NBCUniversal similarly saw viewers flock to Peacock to watch the second season of the medical anthology drama “Dr. Death,” after episodes from Season 1 aired on NBC. Viewing of the show on Peacock rose 58%.

“Only Murders” came in handy for ABC, as last year’s strikes by Hollywood screenwriters and actors had shut down production for months and cut off the pipeline of fresh programming. But the network was looking for a way to deploy the show well before the labor stoppages became a factor, executives said.

Streaming shows are likely to show up on the networks during the summer months, when repeats can no longer draw a sizable crowd. Rather than investing in original series for a smaller available audience, CBS can turn to a streaming show with a high-profile star such as “Tulsa King,” which features Stallone as a crime boss.
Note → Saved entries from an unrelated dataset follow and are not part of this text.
Lemma run_reachable ls (s s' : system (C := string) (I := echo)) : sys_run ls s = Some s' -> rtc sys_step s s'.
Proof.
  revert s. induction ls as [|l ls IH]; intros s; simpl; [by intros [= <-]|].
  destruct (sys_do l s) as [s1|] eqn:E; [|done]. intros Hr. eapply rtc_l; [by exists l|by apply IH].
Qed.

Lemma busy_runs_reachable : rtc sys_step start busy.
Proof. apply (run_reachable busy_schedule). vm_compute. reflexivity. Qed.

Lemma pools_hold_registered_code_witness :
  exists c ch, cache (mgr busy) !! "auth"%string = Some c /\ chans (mgr busy) !! 0%nat = Some ch /\
    lenZ (buf ch) <= pool_cap /\ Forall (fun i => module_of i = c) (buf ch) /\
    forall i out, WPut i (Some 0%nat) out ∈ threads busy -> module_of i = c.
Proof. apply (pools_hold_registered_code busy "auth" 0 busy_runs_reachable). vm_compute. reflexivity. Defined.



Lemma instances_accounted_witness :
  opened (mgr busy) = pooled (mgr busy) + countZ holds (threads busy) + countZ leaked (threads busy) /\
  opened (mgr busy) = 1.
Proof. split; [exact (instances_accounted busy busy_runs_reachable)|vm_compute; reflexivity]. Defined.



(** A registration closes the pool a running request will return its instance
    to: the request panics with its answer in hand, and the instance is never
    closed. *)
Example register_panics_running_request :
  let s := after [LRegister "auth" "v1"; LArrive "auth" "a"; LStep 0; LStep 0; LStep 0; LStep 0; LStep 0;
                  LRegister "auth" "v2"; LStep 0] in
  threads s = [WLost "send on closed channel"] /\ opened (mgr s) = 1 /\ pooled (mgr s) = 0.
Proof. vm_compute. split; [reflexivity|]. split; reflexivity. Qed.

(** A runtime of awkward guests: one traps in [transform], one has no memory,
    one exits with an error, and the others print what they read. *)
Record odd := { odd_code : string }.

#[export] Instance odd_engine : Engine string odd := {
  CompileModule bytes := Ok bytes;
  InstantiateModule c stdin :=
    if String.eqb c "exit" then (None, Some (ExitError 3), ""%string, "denied"%string)
    else (Some {| odd_code := c |}, None,
          if String.eqb c "print" then stdin else ""%string, ""%string);
  ExportedFunction i f := negb (String.eqb (odd_code i) "print");
  Call i f args :=
    (if String.eqb (odd_code i) "trap" && String.eqb f "transform"
     then Err "wasm error: unreachable"%string else Ok [0], ""%string, i);
  has_memory i := negb (String.eqb (odd_code i) "nomem");
  MemoryWrite i p s := (true, i);
  MemoryRead i p n := None;
}.

Definition odd_run (code input : string) : option (exec (result string string)) :=
  match Register "m" code (new_manager (I := odd)) with
  | Ok m => Some (let! st := Run "m" input m in Done (fst st))
  | Err _ => None
  end.

(** The trap of a guest is no error: its answer is empty, which a caller that
    waits for the word [deny] takes for a permission. *)
Example transform_trap_is_silent : odd_run "trap" "x" = Some (Done (Ok ""%string)).
Proof. vm_compute. reflexivity. Qed.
This week, NBCUniversal’s Peacock unveiled a new serialized reality show, “The McBee Dynasty,” which tells the story of a family ranch and the four brothers vying to take over the business from their patriarch. The entire series is available to stream on Peacock while individual episodes air Monday nights after “WWE Raw” on USA Network.
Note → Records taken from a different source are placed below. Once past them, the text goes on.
(* ===== verification/Replay.v ===== *)
(** * Traffic replay (pkg/proxy/replay.go)

    A log of requests, one JSON object per line, is run through one WASM
    middleware; the result counts the lines and summarises the latencies. *)

From stdpp Require Import sorting.
From S2P Require Import Prelude GoStrings Encoding Json Codec Http Wasm.
Import Codec.
Open Scope Z_scope.

Module Replay.
Import Http(Reader, r_data, r_err).

Record ReplayRequest := {
  rq_Method : string;
  rq_Path : string;
  rq_Headers : gmap string (list string);
  rq_BodyBase64 : string;
}.

(** [json.Unmarshal(line, &req)] into a zero request. *)
Definition decode_request (line : string) : option ReplayRequest :=
  v ← json_parse line;
  es ← obj_entries v;
  m ← field decode "method" ""%string es;
  p ← field decode "path" ""%string es;
  h ← field decode "headers" (∅ : gmap string (list string)) es;
  b ← field decode "body_base64" ""%string es;
  Some {| rq_Method := m; rq_Path := p; rq_Headers := h; rq_BodyBase64 := b |}.

Record ReplayStats := {
  Total : Z;
  Successes : Z;
  Failures : Z;
  MinLatency : Z;
  MaxLatency : Z;
  AvgLatency : Z;
  P50Latency : Z;
  P90Latency : Z;
  P99Latency : Z;
}.

Definition counts (total successes failures : Z) : ReplayStats :=
  {| Total := total; Successes := successes; Failures := failures; MinLatency := 0; MaxLatency := 0;
     AvgLatency := 0; P50Latency := 0; P90Latency := 0; P99Latency := 0 |}.

(** ** The lines of the log: [bufio.Scanner] with its default buffer *)

Definition MaxScanTokenSize : Z := 64 * 1024.

Definition drop_cr (l : string) : string := TrimSuffix l (String (of_byte 13) "").

(** The pieces between newlines, the last one only when it is not empty. *)
Definition pieces (s : string) : list string :=
  let parts := Split (of_byte 10) s in
  if String.eqb (List.last parts "") "" then removelast parts else parts.

(** A piece that fills the buffer stops the scan. *)
Fixpoint tokens (end_ : option string) (ps : list string) : list string * option string :=
  match ps with
  | [] => ([], end_)
  | p :: ps' =>
      if MaxScanTokenSize <=? slen p then ([], Some "bufio.Scanner: token too long"%string)
      else let '(ls, e) := tokens end_ ps' in (drop_cr p :: ls, e)
  end.

Definition scan (r : Reader) : list string * option string := tokens (r_err r) (pieces (r_data r)).

(** ** The summary *)

(** [latencies[n]]. *)
Definition at_index (l : list Z) (n : Z) : exec Z :=
  match (if n <? 0 then None else l !! Z.to_nat n) with
  | Some x => Done x
  | None => Panic "index out of range"
  end.

Definition quantile (l : list Z) (percent : Z) : exec Z :=
  at_index l (Z.quot (i64 (lenZ l * percent)) 100).

Definition summarize (successes failures : Z) (latencies : list Z) : exec ReplayStats :=
  let total := i64 (successes + failures) in
  if total =? 0 then Done (counts 0 0 0) else
  if lenZ latencies <=? 0 then Done (counts total successes failures) else
  let sorted := merge_sort Z.le latencies in
  let sum := fold_left (fun s lat => i64 (s + lat)) sorted 0 in
  let! min := at_index sorted 0 in
  let! max := at_index sorted (lenZ sorted - 1) in
  let! p50 := quantile sorted 50 in
  let! p90 := quantile sorted 90 in
  let! p99 := quantile sorted 99 in
  Done {| Total := total; Successes := successes; Failures := failures; MinLatency := min;
          MaxLatency := max; AvgLatency := i64 (Z.quot sum (lenZ sorted)); P50Latency := p50;
          P90Latency := p90; P99Latency := p99 |}.

(** ** The replay *)

Section Replay.
Context {C I : Type} `{Wasm.Engine C I}.
Context (clock : nat -> Z).

Record progress := {
  manager : Wasm.MiddlewareManager C I;
  ticks : nat;
  latencies : list Z;
  successes : Z;
  failures : Z;
}.

Definition failed (st : progress) : progress :=
  {| manager := manager st; ticks := ticks st; latencies := latencies st; successes := successes st;
     failures := i64 (failures st + 1) |}.

(** One line: decode it, and time one run of its body. *)
Definition replay_line (mwName line : string) (st : progress) : exec progress :=
  if slen line =? 0 then Done st else
  match decode_request line with
  | None => Done (failed st)
  | Some req =>
      match b64_decode false (rq_BodyBase64 req) with
      | None => Done (failed st)
      | Some body =>
          let! ran := Wasm.Run mwName body (manager st) in
          let elapsed := i64 (clock (S (ticks st)) - clock (ticks st)) in
          let ticks' := S (S (ticks st)) in
          match ran with
          | (Err _, m) => Done {| manager := m; ticks := ticks'; latencies := latencies st;
                                  successes := successes st; failures := i64 (failures st + 1) |}
          | (Ok _, m) => Done {| manager := m; ticks := ticks'; latencies := latencies st ++ [elapsed];
                                 successes := i64 (successes st + 1); failures := failures st |}
          end
      end
  end.

Fixpoint replay_lines (mwName : string) (lines : list string) (st : progress) : exec progress :=
  match lines with
  | [] => Done st
  | line :: lines' => let! st := replay_line mwName line st in replay_lines mwName lines' st
  end.

(** [init] is the answer of the start of the WASM runtime; the clock is read
    once for the name of the module. *)
Definition ReplayTraffic (file : result string Reader) (init : result string unit)
    (g : Wasm.global) (wasmBytes : string) : exec (result string ReplayStats) :=
  match file with
  | Err e => Done (Err ("failed to open log file: " ++ e)%string)
  | Ok logFile =>
      match Wasm.GetMiddlewareManager init g with
      | (_, Some e, _) => Done (Err ("failed to initialize WASM manager: " ++ e)%string)
      | (None, None, _) => Panic "nil manager"
      | (Some m, None, _) =>
          let mwName := ("replay-temp-" ++ Itoa (clock 0))%string in
          match Wasm.Register mwName wasmBytes m with
          | Err e => Done (Err ("failed to compile WASM: " ++ e)%string)
          | Ok m =>
              let '(lines, scan_err) := scan logFile in
              let! st := replay_lines mwName lines
                           {| manager := m; ticks := 1; latencies := []; successes := 0; failures := 0 |} in
              match scan_err with
              | Some e => Done (Err ("error reading log file: " ++ e)%string)
              | None =>
                  let! stats := summarize (successes st) (failures st) (latencies st) in
                  Done (Ok stats)
              end
          end
      end
  end.

End Replay.

(** ** Lemmas *)

Lemma sorted_of l : StronglySorted Z.le (merge_sort Z.le l).
Proof. apply StronglySorted_merge_sort; apply _. Qed.

Lemma sorted_perm l : merge_sort Z.le l ≡ₚ l.
Proof. apply merge_sort_Permutation. Qed.

Lemma length_sorted l : lenZ (merge_sort Z.le l) = lenZ l.
Proof. unfold lenZ. by rewrite (Permutation_length (sorted_perm l)). Qed.

Lemma sorted_unique l k : l ≡ₚ k -> merge_sort Z.le l = merge_sort Z.le k.
Proof.
  intros Hp. eapply (StronglySorted_unique Z.le); [apply sorted_of..|].
  by rewrite !sorted_perm.
Qed.

Lemma at_index_in l n : 0 <= n < lenZ l -> exists x, at_index l n = Done x /\ l !! Z.to_nat n = Some x.
Proof.
  unfold at_index, lenZ. intros Hn. rewrite (proj2 (Z.ltb_ge n 0)) by lia.
  destruct (lookup_lt_is_Some_2 l (Z.to_nat n)) as [x Hx]; [lia|]. exists x. by rewrite Hx.
Qed.

(** Elements of a sorted list come in the order of their positions. *)
Lemma sorted_le l i j x y : StronglySorted Z.le l ->
  l !! i = Some x -> l !! j = Some y -> (i <= j)%nat -> x <= y.
Proof.
  intros Hs. revert i j. induction Hs as [|a l Hs IH Hf]; intros i j Hx Hy Hij; [done|].
  destruct i as [|i], j as [|j]; simpl in *; simplify_eq; try lia.
  - apply (Forall_lookup_1 _ _ _ _ Hf Hy).
  - eapply IH; eauto. lia.
Qed.
(* ===== verification/WebSocket.v ===== *)
(** * The metrics WebSocket (pkg/proxy/websocket.go)

    The handshake, the text frames, and the loop that sends a snapshot of the
    metrics every second.  A connection is what was written to it; [net] tells
    which writes fail.  The select between the ticker and the reader is a list
    of events in the order the loop sees them. *)

From S2P Require Import Prelude GoStrings GoFloat Encoding Hash Json Config Codec Http Handler Gateway.
Open Scope Z_scope.

Module WebSocket.
Import Http.

(** ** The handshake *)

Definition magic : string := "258EAFA5-E914-47DA-95CA-C5AB0DC85B11".

Definition accept_key (key : string) : string := b64_encode false true (sha1 (key ++ magic)).

Definition crlf : string := of_bytes [13; 10].

Definition switching (accept : string) : string :=
  "HTTP/1.1 101 Switching Protocols" ++ crlf ++ "Upgrade: websocket" ++ crlf ++
  "Connection: Upgrade" ++ crlf ++ "Sec-WebSocket-Accept: " ++ accept ++ crlf ++ crlf.

(** A connection: the bytes written, the number of writes, and whether it was
    closed. *)
Record Conn := { c_out : string; c_writes : nat; c_closed : bool }.

(** What the loop selects: the reader saw the end of the connection, or the
    ticker fired at [now] with the handler in the given state. *)
Inductive ws_event (R M : Type) :=
| WsClosed
| WsTick (h : Handler.GatewayHandler R M) (now : Z).
Arguments WsClosed {R M}.
Arguments WsTick {R M} h now.

Section Net.
(** The writes that fail: how many bytes went out, and the error. *)
Context (net : nat -> option (Z * string)).

Definition conn_Write (b : string) (c : Conn) : option string * Conn :=
  match net (c_writes c) with
  | None => (None, {| c_out := c_out c ++ b; c_writes := S (c_writes c); c_closed := c_closed c |})
  | Some (n, err) =>
      (Some err, {| c_out := c_out c ++ stake (Z.to_nat n) b; c_writes := S (c_writes c);
                    c_closed := c_closed c |})
  end.

Definition conn_Close (c : Conn) : Conn :=
  {| c_out := c_out c; c_writes := c_writes c; c_closed := true |}.

Definition new_conn : Conn := {| c_out := ""; c_writes := 0; c_closed := false |}.

(** The answer is one buffered write; its error is not looked at. *)
Definition UpgradeToWebSocket (hj : Gateway.hijack_outcome) (r : Request) : result string Conn :=
  if negb (String.eqb (rget r "Upgrade") "websocket") then Err "missing Upgrade: websocket header"%string
  else
    let key := rget r "Sec-WebSocket-Key" in
    if String.eqb key "" then Err "missing Sec-WebSocket-Key header"%string
    else match hj with
         | Gateway.HijackUnsupported => Err "webserver does not support hijacking"%string
         | Gateway.HijackFailed err => Err err
         | Gateway.Hijacked => Ok (snd (conn_Write (switching (accept_key key)) new_conn))
         end.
Funneling the nearly 2 million WWE fans per week into the Peacock series uses one of the most time-honored stunts in the TV playbook.

The notion of a TV schedule where viewers are compelled to make an appointment to watch shows has almost become an anachronism in the age of streaming video on demand. But pulling an audience from one time period to the next remains the most efficient way to drive millions of viewers into sampling a new program, especially following live events or reality competition shows that are best enjoyed by watching in real time.

“The concept of a show-to-show audience flow is real,” said Frances Berwick, chairman of NBCUniversal Entertainment. “There is still a tremendous amount of value in it.”

NBCUniversal has been aggressive in using its linear channels to boost Peacock shows. “Bupkis,” the comedy series with Pete Davidson, has gotten several runs after “Saturday Night Live,” the show that made him a star. Episodes of Kevin Hart’s Peacock talk show “Hart to Heart,” have show up on the celebrity-focused cable network E!

Bravo aired the first season of the Peacock reality competition “Traitors” ahead of the streaming debut of its second batch. It was an easy fit, Berwick noted, as several of the players on the program come from the Bravo slate of reality shows such as “Below Deck.”

“We’ll do it where it makes sense and we have the right content,” Berwick said.

Most streaming shows making it to linear TV are staying under the same corporate umbrella. But it may be only a matter of time before networks regularly provide a second window for original shows created for platforms that they do not own. It’s already happening.

Fox recently cut a deal with Amazon’s Prime Video to get a broadcast run of the game show “The 1% Club” a week after episodes make their streaming debut. The CW is currently airing the Canadian sitcom “Children Ruin Everything,” which was created for the Roku Channel.

Similar deals and experiments are probably ahead in the effort to get programs in front of enough viewers to build them into profitable assets.

“We’re going to see a lot of creativity,” Berwick said. “Good content is good content.”